* _Work required_: From the records below, set down exactly the lines starting with the line that contains "Definition Execute (ctx" and going on through the line that contains "r ← execute_body ctx agent execution;". Nothing else is wanted.

* _The data_:
++++++++

(* ===== verification/Engine.v ===== *)
(** * [internal/workflow/engine.go]: running an agent

    [Execute] and the methods it calls, statement by statement, as goroutines over
    the shared [World].  Tracing spans have no effect on the program and are left
    out; a [defer] is the statement before every return. *)

From S2P Require Import Prelude GoLang GoString Conc Runtime Id Domain Breaker Retry Store.
From S2P Require Import GoJson Tool Llm World.
Open Scope Z_scope.

Module Engine.
(** The fields that do not change; the breaker, the tools, the store and the events are
    parts of the [World].  [metrics] tells whether the field is non-nil. *)
Record t := mk {
  provider : Provider;
  retryPolicy : RetryPolicy.t;
  stepTimeout : duration;
  maxSteps : nat;
  metrics : bool
}.

Definition NewEngine (provider : Provider) (metrics : bool) : t :=
  mk provider (RetryPolicy.mk 3 (200 * Millisecond) (2 * Second)) (30 * Second) 8 metrics.

(** The circuit breaker [NewEngine] creates. *)
Definition new_breaker : CircuitBreaker.t := NewCircuitBreaker 5 (30 * Second).

Section engine.
Context `{Env} {DB SK QU : Type} `{StoreOps DB, SinkOps SK, Counters, Unicode}.
Abbreviation W := (World DB SK QU).
Abbreviation M := (prog W).
(** Goroutines of [executeTools] return a message or an error. *)
Abbreviation P := (proc W (result ChatMessage.t)).

Context (e : t).

Definition appendMessage (ctx : Context) (conversationID : string) (message : ChatMessage.t)
    : M (option error) :=
  r ← Id.New;
  match r with
  | Err err => mret (Some err)
  | Ok messageID =>
      now ← Now;
      err ← append_message ctx
        (Message.mk messageID conversationID (ChatMessage.Role message)
           (ChatMessage.Content message) (ChatMessage.ToolCallID message)
           [("name", VString (ChatMessage.Name message))] now);
      mret (Wrap "append conversation message" <$> err)
  end.

Definition succeed (ctx : Context) (execution : Execution.t) : M (Execution.t * option error) :=
  now ← Now;
  let execution := Execution.set_CompletedAt (Some now)
                     (Execution.set_Status ExecutionSucceeded execution) in
  err ← update_execution ctx execution;
  match err with
  | Some err => mret (execution, Some err)
  | None =>
      publish ctx (Event.mk (Execution.ID execution) "agent.completed" ""
                     [("output", VString (Execution.Output execution))] now);;
      mret (execution, None)
  end.

Definition fail_status (cause : error) : ExecutionStatus :=
  if Is cause Canceled then ExecutionCancelled else ExecutionFailed.

Definition fail (ctx : Context) (execution : Execution.t) (cause : error)
    : M (Execution.t * option error) :=
  when (metrics e) (record AgentErrors);;
  now ← Now;
  let execution := Execution.set_CompletedAt (Some now)
                     (Execution.set_Error (Error cause)
                        (Execution.set_Status (fail_status cause) execution)) in
  err ← update_execution ctx execution;
  match err with
  | Some err => mret (execution, Some (Join cause err))
  | None =>
      publish Background (Event.mk (Execution.ID execution) "agent.failed" ""
                            [("error", VString (Error cause))] now);;
      mret (execution, Some cause)
  end.

(** [executeTool] after the step has started. *)
Definition finish_tool (ctx : Context) (executionID : string) (call : ToolCall.t)
    (step : Step.t) (output : result value) : M (result ChatMessage.t) :=
  completedAt ← Now;
  let step := Step.set_CompletedAt (Some completedAt) step in
  match output with
  | Err callErr =>
      append_step ctx (Step.set_Error (Error callErr) step);;
      publish ctx (Event.mk executionID "tool.failed" (Step.ID step)
                     [("error", VString (Error callErr))] completedAt);;
      mret (Err (Wrap ("execute tool " +:+ ToolCall.Name call) callErr))
  | Ok output =>
      match Marshal output with
      | Err err => mret (Err (Wrap ("encode tool " +:+ ToolCall.Name call +:+ " output") err))
      | Ok encoded =>
          err ← append_step ctx (Step.set_Output [("result", output)] step);
          match err with
          | Some err => mret (Err (Wrap "store tool step" err))
          | None =>
              publish ctx (Event.mk executionID "tool.completed" (Step.ID step)
                             [("tool", VString (ToolCall.Name call))] completedAt);;
              mret (Ok (ChatMessage.mk "tool" encoded (ToolCall.Name call) (ToolCall.ID call)))
          end
      end
  end.

Definition executeTool (ctx : Context) (executionID : string) (call : ToolCall.t)
    : M (result ChatMessage.t) :=
  toolStarted ← Now;
  r ← (item ← tool_get (ToolCall.Name call);
       match item with
       | None => mret (Err (ErrorString ("tool " +:+ Quote (ToolCall.Name call) +:+
                                         " is not registered")))
       | Some item =>
           stepID ← Id.New;
           match stepID with
           | Err err => mret (Err err)
           | Ok stepID =>
               startedAt ← Now;
               publish ctx (Event.mk executionID "tool.started" stepID
                              [("tool", VString (ToolCall.Name call))] startedAt);;
               toolCtx ← with_timeout ctx (stepTimeout e);
               output ← tool_execute item toolCtx (ToolCall.Name call)
                          (ToolCall.Arguments call);
               finish_tool ctx executionID call
                 (Step.mk stepID executionID "tool" (ToolCall.Name call)
                    [("arguments", VRaw (ToolCall.Arguments call))] [] "" 0 startedAt None)
                 output
           end
       end);
  when (metrics e) (record_since (ToolDuration (ToolCall.Name call)) toolStarted);;
  mret r.

(** The first error by index, or all the messages. *)
Fixpoint collect (rs : list (result ChatMessage.t)) : result (list ChatMessage.t) :=
  match rs with
  | [] => Ok []
  | Err err :: _ => Err err
  | Ok m :: rs => ms ← collect rs; Ok (m :: ms)
  end.

Definition executeTools (ctx : Context) (executionID : string) (calls : list ToolCall.t)
    : P (result (list ChatMessage.t)) :=
  rs ← go_wait (executeTool ctx executionID <$> calls);
  mret (collect rs).

(** The loop that stores the tool messages. *)
Fixpoint append_messages (ctx : Context) (conversationID : string)
    (messages : list ChatMessage.t) : M (option error) :=
  match messages with
  | [] => mret None
  | message :: messages =>
      err ← appendMessage ctx conversationID message;
      match err with
      | Some err => mret (Some err)
      | None => append_messages ctx conversationID messages
      end
  end.

(** The operation given to [Retry]. *)
Definition call_provider (agent : Agent.t) (messages : list ChatMessage.t) (callCtx : Context)
    : M (result Response.t) :=
  definitions ← tool_definitions (Agent.Tools agent);
  complete (provider e) callCtx
    (Request.mk (Agent.Model agent) (Agent.SystemPrompt agent) messages definitions
       (Agent.Temperature agent) (Agent.MaxTokens agent)).

(** The accounting of a response. *)
Definition account (retries : Z) (execution : Execution.t) : Execution.t :=
  Execution.set_RetryCount (add64 (Execution.RetryCount execution) retries) execution.
Definition account_response (response : Response.t) (execution : Execution.t) : Execution.t :=
  let u := Response.Usage_ response in
  Execution.set_OutputTokens (add64 (Execution.OutputTokens execution) (Usage.OutputTokens u))
    (Execution.set_PromptTokens
       (add64 (Execution.PromptTokens execution) (Usage.PromptTokens u))
       (Execution.set_Model (Response.Model response) execution)).

Definition llm_output (response : Response.t) : list (string * value) :=
  [("content", VString (Response.Content response));
   ("tool_call_count", VInt (Z.of_nat (length (Response.ToolCalls response))))].

(** The statements of the loop body from the end of the call to the stored step: either the
    cause of a failure, or nothing; and the execution with its new counters. *)
Definition finish_llm (ctx : Context) (agent : Agent.t) (execution : Execution.t)
    (step : Step.t) (r : result Response.t) (retries : Z) : M (Execution.t * option error) :=
  let step := Step.set_RetryCount retries step in
  let execution := account retries execution in
  completedAt ← Now;
  let step := Step.set_CompletedAt (Some completedAt) step in
  match r with
  | Err callErr =>
      breaker_failure;;
      append_step ctx (Step.set_Error (Error callErr) step);;
      mret (execution, Some callErr)
  | Ok response =>
      breaker_success;;
      let execution := account_response response execution in
      let u := Response.Usage_ response in
      when (metrics e) (record_tokens (Agent.Model agent) "input" (Usage.PromptTokens u);;
                        record_tokens (Agent.Model agent) "output" (Usage.OutputTokens u));;
      err ← append_step ctx (Step.set_Output (llm_output response) step);
      mret (execution, Wrap "store LLM step" <$> err)
  end.

(** The loop body up to the response of the model. *)
Inductive round : Type :=
| Stop (execution : Execution.t) (cause : error)
| Responded (execution : Execution.t) (response : Response.t).

Definition think (ctx : Context) (agent : Agent.t) (execution : Execution.t)
    (messages : list ChatMessage.t) : M round :=
  err ← check_ctx ctx;
  match err with
  | Some err => mret (Stop execution err)
  | None =>
      allowed ← breaker_allow;
      if negb allowed then mret (Stop execution (Sentinel CircuitOpen)) else
      stepID ← Id.New;
      match stepID with
      | Err err => mret (Stop execution err)
      | Ok stepID =>
          startedAt ← Now;
          publish ctx (Event.mk (Execution.ID execution) "agent.thinking" stepID [] startedAt);;
          stepCtx ← with_timeout ctx (stepTimeout e);
          llmStarted ← Now;
          rr ← Retry stepCtx (retryPolicy e) (call_provider agent messages);
          when (metrics e) (record_since (LLMLatency (Agent.Model agent)) llmStarted);;
          '(execution, err) ← finish_llm ctx agent execution
            (Step.mk stepID (Execution.ID execution) "llm" "completion" [] [] "" 0
               startedAt None) rr.1 rr.2;
          mret (match err, rr.1 with
                | Some err, _ => Stop execution err
                | None, Ok response => Responded execution response
                | None, Err err => Stop execution err
                end)
      end
  end.

(** The loop with [steps] iterations left. *)
Fixpoint loop (steps : nat) (ctx : Context) (agent : Agent.t) (execution : Execution.t)
    (messages : list ChatMessage.t) : P (Execution.t * option error) :=
  match steps with
  | O => lift (fail ctx execution (ErrorString "workflow exceeded maximum steps"))
  | S steps =>
      round ← lift (think ctx agent execution messages);
      match round with
      | Stop execution cause => lift (fail ctx execution cause)
      | Responded execution response =>
          let conversationID := Execution.ConversationID execution in
          let assistantMessage := ChatMessage.mk "assistant" (Response.Content response) "" "" in
          if decide (Response.ToolCalls response = []) then
            let execution := Execution.set_Output (Response.Content response) execution in
            err ← lift (appendMessage ctx conversationID assistantMessage);
            match err with
            | Some err => lift (fail ctx execution err)
            | None => lift (succeed ctx execution)
            end
          else
            err ← lift (appendMessage ctx conversationID assistantMessage);
            match err with
            | Some err => lift (fail ctx execution err)
            | None =>
                r ← executeTools ctx (Execution.ID execution) (Response.ToolCalls response);
                match r with
                | Err err => lift (fail ctx execution err)
                | Ok toolMessages =>
                    err ← lift (append_messages ctx conversationID toolMessages);
                    match err with
                    | Some err => lift (fail ctx execution err)
                    | None => loop steps ctx agent execution
                                (messages ++ [assistantMessage] ++ toolMessages)
                    end
                end
            end
      end
  end.

(** The conversation so far, as messages for the provider. *)
Definition chat_history (history : list Message.t) : list ChatMessage.t :=
  (λ m, ChatMessage.mk (Message.Role m) (Message.Content m) "" (Message.ToolCallID m))
    <$> history.

(** [Execute] between the two metrics of its beginning and end. *)
Definition execute_body (ctx : Context) (agent : Agent.t) (execution : Execution.t)
    : P (Execution.t * option error) :=
  now ← lift Now;
  let execution := Execution.set_StartedAt (Some now)
                     (Execution.set_Status ExecutionRunning execution) in
  err ← lift (update_execution ctx execution);
  match err with
  | Some err => mret (execution, Some (Wrap "mark execution running" err))
  | None =>
      lift (publish ctx (Event.mk (Execution.ID execution) "agent.started" "" [] now));;
      history ← lift (list_messages ctx (Execution.OwnerID execution)
                        (Execution.ConversationID execution) 50);
      match history with
      | Err err => lift (fail ctx execution (Wrap "load conversation memory" err))
      | Ok history =>
          let userMessage := ChatMessage.mk "user" (Execution.Input execution) "" "" in
          err ← lift (appendMessage ctx (Execution.ConversationID execution) userMessage);
          match err with
          | Some err => lift (fail ctx execution err)
          | None => loop (maxSteps e) ctx agent execution
                      (chat_history history ++ [userMessage])
          end
      end
  end.

Definition Execute (ctx : Context) (agent : Agent.t) (execution : Execution.t)
    : P (Execution.t * option error) :=
  started ← lift Now;
  lift (when (metrics e) (record AgentRequests));;
  r ← execute_body ctx agent execution;
  lift (when (metrics e) (record_since AgentDuration started));;
  mret r.
End engine.
End Engine.
(* ===== verification/EngineSpec.v ===== *)
(** * What a run of an agent does: the specification of the engine

    The inductive relations of this file say which calls a run makes, in which order,
    and with what result, in terms of the log of the world only: no goroutines, no
    clock, no store.  [reached] ties the log to the parts of the world: the circuit
    breaker, the store's contents and the registry are what the logged calls make of
    their initial state.  [EngineProof] shows that the engine does nothing else. *)

From S2P Require Import Prelude GoLang GoString GoJson Conc Rely Runtime Domain Breaker Retry.
From S2P Require Import Store Tool Llm World Engine.
Open Scope Z_scope.

Definition outcome : Type := (Execution.t * option error).

(** The execution after a round. *)
Definition round_execution (r : Engine.round) : Execution.t :=
  match r with Engine.Stop y _ | Engine.Responded y _ => y end.

(** ** Pieces of the log *)

Definition samples (metrics : bool) (l : list sample) : list Obs :=
  if metrics then OSample <$> l else [].

(** A goroutine's view of one stored message. *)
Definition message_of (conversation : string) (m : ChatMessage.t) (stored : Message.t) : Prop :=
  Message.ConversationID stored = conversation ∧ Message.Role stored = ChatMessage.Role m ∧
  Message.Content stored = ChatMessage.Content m ∧
  Message.ToolCallID stored = ChatMessage.ToolCallID m ∧
  Message.Metadata stored = [("name", VString (ChatMessage.Name m))].

Inductive message_run (conversation : string) (m : ChatMessage.t)
    : option error → list Obs → Prop :=
| message_no_id e : message_run conversation m (Some e) []
| message_stored st r :
    message_of conversation m st →
    message_run conversation m (Wrap "append conversation message" <$> r) [OMessage st r].

Inductive messages_run (conversation : string)
    : list ChatMessage.t → option error → list Obs → Prop :=
| messages_nil : messages_run conversation [] None []
| messages_fail m ms e tr :
    message_run conversation m (Some e) tr → messages_run conversation (m :: ms) (Some e) tr
| messages_cons m ms r tr tr' :
    message_run conversation m None tr → messages_run conversation ms r tr' →
    messages_run conversation (m :: ms) r (tr ++ tr').

(** ** Ends of a run *)

Definition succeeded (x : Execution.t) (now : time) : Execution.t :=
  Execution.set_CompletedAt (Some now) (Execution.set_Status ExecutionSucceeded x).
Definition failed (x : Execution.t) (cause : error) (now : time) : Execution.t :=
  Execution.set_CompletedAt (Some now)
    (Execution.set_Error (Error cause) (Execution.set_Status
       (if Is cause Canceled then ExecutionCancelled else ExecutionFailed) x)).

++++++++

* _Result for this exercise_:
Definition Execute (ctx : Context) (agent : Agent.t) (execution : Execution.t)
    : P (Execution.t * option error) :=
  started ← lift Now;
  lift (when (metrics e) (record AgentRequests));;
  r ← execute_body ctx agent execution;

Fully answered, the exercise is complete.